Columnas

Imágenes, imaginación

Martín Kohan lee la correspondencia entre Virginia Woolf y Victoria Ocampo, publicada por Rara Avis.



Por Martín Kohan.




Pudo haber una pelea final, y por suerte no la hubo. Porque eran las últimas cartas que alcanzaban a mandarse, aunque ellas no lo supieran, y acaso no habría quedado tiempo para una reconciliación. Virginia Woolf estaba molesta, molesta con Victoria Ocampo. Y se lo dijo, se lo escribió: “Disculpe esta franqueza; pero si usted es honesta, yo también”. Un reproche directo, tajante. Varios meses después (casi un año), en su demorada carta siguiente, sin desdecirse, sin retractarse, matizó lo que había dicho, lo atenuó en un no es para tanto. Y quedaron Virginia y Victoria tan amigas como siempre. Mejor así, porque después de eso la correspondencia llegaría a su fin. Y meses después, Virginia Woolf se mataría.

Las relaciones simétricas no existen, ni en el amor ni en la amistad; pero hay distintos grados de disparidad, distintas formas de lo desparejo. Victoria Ocampo conocía muy bien el mundo de Virginia Woolf: conocía Londres (e incluso su casa), hablaba inglés a la perfección, leía sus libros, compartía fluidamente su universo de referencias y hasta su sensibilidad. A Victoria Ocampo, en cambio, Woolf tenía en buena medida que imaginarla: “Pero aún no logro armarme una imagen de usted”. A ella misma no, porque la conocía; pero su vida sí. No conocía su país, no conocía su ciudad, no conocía su lengua (Ocampo le hizo llegar el primer volumen de sus Testimonios; Woolf lo apreció y lo agradeció, lo que no pudo hacer es leerlo). Por alguna razón, que nunca hizo falta aclarar, Virginia Woolf dio en imaginar a la Argentina como un país abundante en mariposas. Y Victoria Ocampo, como para no desmentirla, le regaló un panel de mariposas enmarcado (Virginia Woolf lo colgó en su casa).


Ese factor preponderaba entonces en lo que iba de Virginia a Victoria: la imaginación. Por eso resulta significativo que el conflicto que se suscitó entre ambas haya tenido que ver con la imagen, pero con la imagen en su condición más fehaciente, la del orden de la verificación, es decir: con la fotografía. No la imaginación, que se activa frente a una realidad remota que en verdad se desconoce, sino la imagen fotográfica, que se aplica a una realidad presente para reproducirla tal cual es. A Virginia Woolf no le gustaba que le tomaran fotos. Y Victoria Ocampo, que no lo sabía, cayó en su casa con Gisele Freund para que la retratase. De hecho, es lo que hizo: la retrató. Y no precisamente poco; fue toda una sesión de fotos, que Virginia soportó sin decir nada.

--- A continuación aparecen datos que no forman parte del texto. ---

Lemma console_run key lvl (co : bool) s :
  (if co then
     console_handler ← new_StreamHandler Stdout;
     Handler_setLevel console_handler lvl;;
     Handler_setFormatter console_handler formatter0;;
     Logger_addHandler key console_handler
   else mret tt) (cleared key lvl s) = (Ok tt, with_console key lvl co s).
Proof.
  destruct co; [apply attached_run | reflexivity].
Qed.

(** [setup_logger] with the file output off. *)
Lemma setup_logger_no_file name lvl lf co s :
  setup_logger name lvl lf co false s
  = (Ok (resolve name), with_console (resolve name) lvl co s).
Proof.
  unfold setup_logger. rewrite cleared_run.
  rewrite bind_run. fold formatter0. rewrite console_run. reflexivity.
Qed.

Lemma file_run key p lvl (s : State) :
  (file_handler ← new_FileHandler p;
   Handler_setLevel file_handler lvl;;
   Handler_setFormatter file_handler formatter0;;
   Logger_addHandler key file_handler) s
  = match open_append (fs s) p with
    | Ok fs2 => (Ok tt, attached key (FileHandler p) lvl (set_fs fs2 s))
    | Raise e => (Raise e, s)
    end.
Proof.
  rewrite bind_run. unfold new_FileHandler. rewrite bind_run.
  unfold lift_fs. destruct (open_append (fs s) p) as [fs2|e]; [|reflexivity].
  rewrite <- (attached_run key (FileHandler p) lvl (set_fs fs2 s)).
  rewrite (bind_run (new_handler _)). reflexivity.
Qed.

(** [setup_logger] with an explicit log file. *)
Lemma setup_logger_explicit name lvl p co s :
  setup_logger name lvl (Some p) co true s
  = match open_append (fs s) p with
    | Ok fs2 =>
        (Ok (resolve name),
         attached (resolve name) (FileHandler p) lvl
           (set_fs fs2 (with_console (resolve name) lvl co s)))
    | Raise e => (Raise e, with_console (resolve name) lvl co s)
    end.
Proof.
  unfold setup_logger. rewrite cleared_run.
  rewrite bind_run. fold formatter0. rewrite console_run.
  rewrite bind_run.
  rewrite ret_bind_run.
  rewrite file_run.
  replace (fs (with_console (resolve name) lvl co s)) with (fs s)
    by (destruct co; reflexivity).
  destruct (open_append (fs s) p); reflexivity.
Qed.

(** [setup_logger] with the default log file. *)
Lemma setup_logger_default name lvl co s :
  setup_logger name lvl None co true s
  = match Path_mkdir (fs s) (log_dir s) with
    | Raise e => (Raise e, with_console (resolve name) lvl co s)
    | Ok fs1 =>
        match open_append fs1 (default_log_file s) with
        | Ok fs2 =>
            (Ok (resolve name),
             attached (resolve name) (FileHandler (default_log_file s)) lvl
               (set_fs fs2 (with_console (resolve name) lvl co s)))
        | Raise e => (Raise e, set_fs fs1 (with_console (resolve name) lvl co s))
        end
    end.
Proof.
  unfold setup_logger. rewrite cleared_run.
  rewrite bind_run. fold formatter0. rewrite console_run.
  set (s1 := with_console (resolve name) lvl co s).
  assert (Hfs : fs s1 = fs s) by (subst s1; destruct co; reflexivity).
  assert (Hhome : home s1 = home s) by (subst s1; destruct co; reflexivity).
  assert (Hnow : now s1 = now s) by (subst s1; destruct co; reflexivity).
  rewrite bind_run, bind_run, bind_run.
  unfold Path_home at 1, gets at 1.
  rewrite bind_run. unfold lift_fs at 1.
  rewrite Hfs, Hhome. fold (log_dir s).
  destruct (Path_mkdir (fs s) (log_dir s)) as [fs1|e]; [|reflexivity].
  rewrite bind_run. unfold datetime_now at 1, gets at 1.
  unfold mret at 1, M_ret at 1. cbv beta iota.
  change (now (set_fs fs1 s1)) with (now s1). rewrite Hnow.
  fold (default_log_file s). rewrite file_run.
  change (fs (set_fs fs1 s1)) with fs1.
  destruct (open_append fs1 (default_log_file s)); reflexivity.
Qed.

(** ** What the logger looks like afterwards *)

Lemma logger_at_with_console key lvl co s :
  logger_at (with_console key lvl co s) key
  = mkLogger lvl false (disabled (logger_at s key))
      (if co then [next_href s] else []).
Proof.
  destruct co; unfold with_console, attached, cleared, logger_at; cbn;
    rewrite !lookup_insert_eq; cbn; [|reflexivity].
  rewrite bool_decide_eq_false_2 by apply not_elem_of_nil. reflexivity.
Qed.

Lemma handlers_of_with_console key lvl co s :
  handlers_of (with_console key lvl co s) key = console_view lvl co.
Proof.
  unfold handlers_of. rewrite logger_at_with_console.
  destruct co; cbn; [|reflexivity].
  rewrite lookup_insert_eq. reflexivity.
Qed.
(** X13: two strings that both parse are in exactly one of three
    positions: the left one is below the right one and not the other way
    round, or the right one is below the left one and not the other way
    round, or neither is below the other, which happens exactly when
    they hold the same integer vector. *)
Theorem CompareOrder_trichotomy (left right : string) (vl vr : list Z) :
  OrderToIntVect left = Some vl ->
  OrderToIntVect right = Some vr ->
  (CompareOrder left right = Some true
   /\ CompareOrder right left = Some false /\ vl <> vr)
  \/ (CompareOrder left right = Some false
      /\ CompareOrder right left = Some true /\ vl <> vr)
  \/ (CompareOrder left right = Some false
      /\ CompareOrder right left = Some false /\ vl = vr).
Proof.
  intros Hl Hr. unfold CompareOrder. rewrite Hl, Hr.
  destruct (lexicographical_compare vl vr) eqn:Elr;
    destruct (lexicographical_compare vr vl) eqn:Erl.
  - exfalso. apply lexicographical_compare_lex_lt in Elr, Erl.
    exact (lex_lt_irreflexive vl (lex_lt_transitive vl vr vl Elr Erl)).
  - left. repeat split. intros ->.
    apply lexicographical_compare_lex_lt in Elr.
    exact (lex_lt_irreflexive vr Elr).
  - right. left. repeat split. intros ->.
    apply lexicographical_compare_lex_lt in Erl.
    exact (lex_lt_irreflexive vr Erl).
  - right. right. repeat split.
    exact (lexicographical_compare_equal vl vr Elr Erl).
Qed.

Lemma CompareOrder_trichotomy_witness :
  CompareOrder "01.2" "1.02" = Some false
  /\ CompareOrder "1.02" "01.2" = Some false.
Proof.
  destruct (CompareOrder_trichotomy "01.2" "1.02" [1; 2] [1; 2]
              eq_refl eq_refl)
    as [(H1 & _) | [(_ & H2 & _) | (H1 & H2 & _)]].
  - discriminate H1.
  - discriminate H2.
  - split; [exact H1 | exact H2].
Defined.
(** * String Analyzer service (main.go): a shallow embedding and its properties

    The service analyses submitted strings, keeps the analysed records in a
    map keyed by the SHA-256 of the value, and answers structured and
    natural-language filter queries over that map.

    Conventions of the embedding.
    - A Go [string] is the list of code points that [range s] and [[]rune(s)]
      produce for it (values reach the handlers through the JSON decoder and
      the URL query decoder, which hand over text).  [len([]rune(s))] is the
      length of the list and [string(r)] is the one-element list.
    - A Go [int] is a 64-bit integer: a [Z] with the wrap-around written out
      where the code computes with it.
    - [interface{}] values are a tagged union over the dynamic types the
      program stores or tests; [nil] is [None].
    - The map [store.m] is a [gmap]; the critical sections delimited by the
      [sync.RWMutex] are the atomic steps of the server.
    - What the program links against but the repository does not contain
      (Unicode case tables, SHA-256, float conversions) is a field of the
      class [Runtime]. *)

From Equations Require Import Equations.
From stdpp Require Import gmap strings list fin_maps.
From Stdlib Require Import ZArith Lia.

Local Open Scope Z_scope.

Abbreviation rune := Z (only parsing).
Abbreviation gostring := (list Z) (only parsing).
(* ===== verification/Prelude.v ===== *)
(** * Verification of libwebrtc: the transport core

    libwebrtc carries the peer-to-peer stack of WebRTC.  This library models its
    transport core, from byte order and hashing up to the channels of ICE, the server and
    the client of TURN, and reliable streams over datagrams, and proves it correct.  The
    parts and how they use each other:

    - webrtc/base holds the foundations: byte order and byte buffers, text encodings,
      CRC-32, SHA-1, MD5 and HMAC, IP addresses, the ring buffer, timestamps, the message
      queue of a thread, and sockets that carry packets over TCP;
    - webrtc/p2p/base/stun.cc encodes and decodes STUN messages in byte buffers, protects
      them with HMAC-SHA1 and CRC-32, and carries socket addresses;
    - webrtc/p2p/base/stunrequest.cc sends STUN messages as requests, resends them from
      the message queue, and matches responses;
    - webrtc/p2p/base/stunserver.cc and turnserver.cc answer such requests, the latter
      with allocations, permissions and channels that expire by the message queue;
      turnport.cc is the client of a TURN server;
    - webrtc/p2p/base/port.cc checks the connectivity between two ports with such requests
      (ICE) and keeps the state of the connections; p2ptransportchannel.cc creates the
      connections of a channel, pings them, and chooses the one that carries the data;
    - webrtc/p2p/base/pseudotcp.cc is TCP over datagrams, on two ring buffers.

    ** Files

    - [Prelude]: machine integers, memory blocks, the monad of fallible stateful code, and
      the [Platform] class (byte order of the host, contents of fresh memory).
    - [ByteOrder]: byteorder.h.  [StringEncode]: the hex codecs of stringencode.cc.
      [ByteBuffer]: bytebuffer.cc, as the record [ByteBuffer].  [Base64]: base64.cc.
    - [Crc32]: crc32.cc.  [BlockHash]: what MD5 and SHA-1 share (padding, blocks).
      [Sha1]: sha1.cc.  [Md5]: md5.cc.  [MessageDigest]: messagedigest.cc, with HMAC.
    - [IpAddress]: ipaddress.cc, and the parts of socketaddress.cc that STUN uses.
    - [Stun]: stun.h and stun.cc, the attributes as the type [StunAttribute], the four
      classes of messages as [MessageClass].  [StunWire]: the format of messages and the
      round trip.  [StunIntegrity]: message integrity and fingerprints.  [StunTyped]: the
      types of what is read.  [StunBuild]: messages as their senders build them.
    - [FifoBuffer]: the FifoBuffer of stream.cc.  [TimeUtils]: timeutils.h and .cc.
      [AsyncTcp]: asynctcpsocket.cc and asyncstuntcpsocket.cc.
    - [PseudoTcp]: pseudotcp.cc; the members of the class are the record [PseudoTcp], the
      calls to its notifier a log of events and packets.  [PseudoTcpSafe] (invariants of the
      state, sending), [PseudoTcpRecv] (receiving), [PseudoTcpApi] (each interface call),
      [PseudoTcpWire] (format of packets), [PseudoTcpSend] (what packets carry),
      [PseudoTcpRun] (sequences of calls), [PseudoTcpLive] (timeouts).
    - [MessageQueue]: messagequeue.h and .cc; its Module [Spec] is the abstract queue.
      [StunRequest]: stunrequest.h and .cc on [MessageQueue] and [Stun].  [StunExchange]:
      one request among others, and its answer.  [StunServer]: stunserver.cc.
    - [TurnServer]: turnserver.cc, allocations as objects with timers in the queue.
      [TurnSafe] (its invariant), [TurnSteps] (each operation), [TurnRun] (runs),
      [TurnReact] (answers and changes of state), [TurnRelay] (allocating and relaying).
    - [TurnPort]: turnport.cc.  [TurnTrust]: what makes the client act.  [TurnNet]: client
      and server on a network.  [TurnSession]: a session of both, with data.
    - [IcePort]: the pings, checks, responses and roles of port.cc, on [Stun] and
      [StunRequest].  [IceConnection]: the connections of port.h and port.cc.
    - [IceChannel]: p2ptransportchannel.cc; ports and connections are heap objects, with
      the messages that the thread holds for them.  [IceChannelInv] (what operations leave
      as it is), [IceChannelSort] (choice and pruning), [IceChannelPing] (whose turn it
      is), [IceChannelSafe] and [IceChannelRun] (no use of it fails), [IceSession] (two
      channels that connect).

    Interfaces are type classes with laws, and the theorems of their users are proved for
    every instance: [MessageDigest] and [DigestLaws] for hashes, [RequestClass] and
    [RequestLaws] for what a subclass of StunRequest overrides, [TcpClass] and [TcpLaws]
    for the framing of packets on TCP, [PortClass] and [PortLaws] for the classes of ports
    that a channel has.

    Functions keep the names of the source; where two classes have a method of the same
    name, one carries a prefix.  A handler that mutates an object takes and returns its
    record; out parameters are results.  An operation that would read or write outside a
    block, use a deleted object, or fail an assertion is [None], so a theorem that it is
    [Some] is safety of that operation.

    ** What is proved

    - Data formats: a byte buffer is a queue of bytes ([ByteBuffer_refines_queue]), STUN
      messages round trip ([stun_roundtrip]), reading any bytes ends ([Read_total]) in a
      message of the right types ([Read_typed]), base 64 round trips ([base64_roundtrip]),
      and so do packets of pseudo-TCP ([packet_parse_roundtrip]).
    - Hashes: CRC-32, SHA-1, MD5 and HMAC equal their definitions in the standards, also
      when data comes in pieces.
    - Authentication: [AddMessageIntegrity_valid], [ValidateMessageIntegrity_exact],
      [ValidateMessageIntegrity_outside] and [AddFingerprint_valid].
    - Buffers and time: the ring buffer is a window of a stream ([FifoBuffer_refines_window]);
      comparisons of 32-bit times in both implementations agree, and unwrapping is exact;
      packets over TCP arrive whole and in order however the stream is cut
      ([tcp_packets_kept], [tcp_receiver_chunks]).
    - Pseudo-TCP: the interface is memory safe and follows the state diagram
      ([PseudoTcp_interface_safe]); bytes arrive as they were sent whatever the network
      does to the packets ([PseudoTcp_stream_integrity], [PseudoTcp_end_to_end]); an
      unanswered connection aborts ([unanswered_aborts]), a closed one is silent.
    - Queues and requests: the message queue refines an abstract timed queue
      ([MessageQueue_refines]); requests never use freed memory and have one timer each
      ([stun_requests_safe]), end once ([stun_request_history]), accept their responses
      ([response_ends_request], [stun_server_reflects]) and are sent on schedule
      ([unanswered_schedule]).
    - TURN: no packet makes the server fail on UDP ([turn_server_safe]), it relays only
      what an authenticated request permitted ([turn_relays_granted]) and changes its
      state only for such requests ([turn_changes_authenticated]), it allocates and
      delivers ([turn_allocates], [turn_delivers]); a client acts only on what its server
      sent and its own requests asked for ([turn_client_trusts]), and with the server it
      connects and relays data in both directions ([turn_client_connects],
      [turn_client_relays]).
    - ICE: a check with its response makes both connections usable ([ice_handshake]), and
      conflicts of roles are resolved ([role_conflict_resolved]); a channel chooses and
      prunes by the order of its connections ([channel_selects]), pings each in its turn
      ([channel_pings_all]), and does not fail when it is used as intended
      ([channel_safe]); two channels connect and carry data ([ice_channels_connect], which
      composes messages, integrity, requests, ports, connections and channels).
    - Defects, as theorems about the code: [partial_ack_sends_garbage],
      [NotifyPacket_truncated], [wrap_blocks_due], [wrap_times_out], [unknown_length_wraps],
      [turn_servers_loop], [turn_undefined], [turn_client_exposed], [channel_wrap_starves].

    ** Bounds and fuel

    Recursion of the source that is not structural takes fuel that is enough by a theorem:
    a STUN message has at most one attribute per byte it holds, [attemptSend] sends at most
    one segment per buffered byte, [transmit] lowers the MTU at most through the levels of
    the table.  The theorems on runs say the run has a result, so no run is out of fuel.
    Sequence numbers and times are 32-bit values that wrap where the code wraps them;
    theorems on streams and queues state the window in which they hold.  [channel_safe]
    takes generations of candidates below 2^30, so that their differences fit an int.
    [ice_channels_connect] is for one order of the checks and any times.

    ** Not modelled

    - chromium/, third_party/, talk/ (the PeerConnection API, sessions and media channels),
      webrtc/libjingle (XMPP and XML), webrtc/system_wrappers, webrtc/test, tools and
      examples: other parts of the tree that the core above does not call, or code of other
      projects.
    - In webrtc/base: sockets, threads, SSL, files, HTTP, proxies and logging, which are
      the operating system's or a library's behaviour; the text of addresses goes through
      inet_ntop and inet_pton.
    - In webrtc/p2p: the gathering of candidates (sockets and asynchronous answers of
      servers that are inputs of a port), transports and sessions above the channels, the
      relay port and server of the older protocol, and of the channels the statistics and
      what only hands a signal on.
    - Callbacks that call back into the object that made them: what a connection signals is
      handled after the operation that made it. *)

From stdpp Require Export prelude gmap.
From Stdlib Require Export Lia ZArith.
From Stdlib Require String Ascii.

Lo dijo, pero lo dijo después, y por escrito, en una carta embravecida: “Dos veces puse excusas para no tener que posar para Madame Freund. Y entonces usted la trajo sin avisarme, y eso me convenció de que sabía que yo no quería posar, y me estaba forzando a hacerlo. Como de hecho sucedió”. Ella podía decir de Victoria lo que Blanchot diría de Michel Foucault: “tal y como yo la imagino”. Por su parte, sin embargo, y tal vez en razón de eso mismo, no quería quedar ella misma fijada en imágenes.

Hubo tiempo para un no es para tanto. No lo hubo para que se volvieran a ver.


(Las citas corresponden a Victoria Ocampo / Virginia Woolf. Correspondencia. Rara Avis).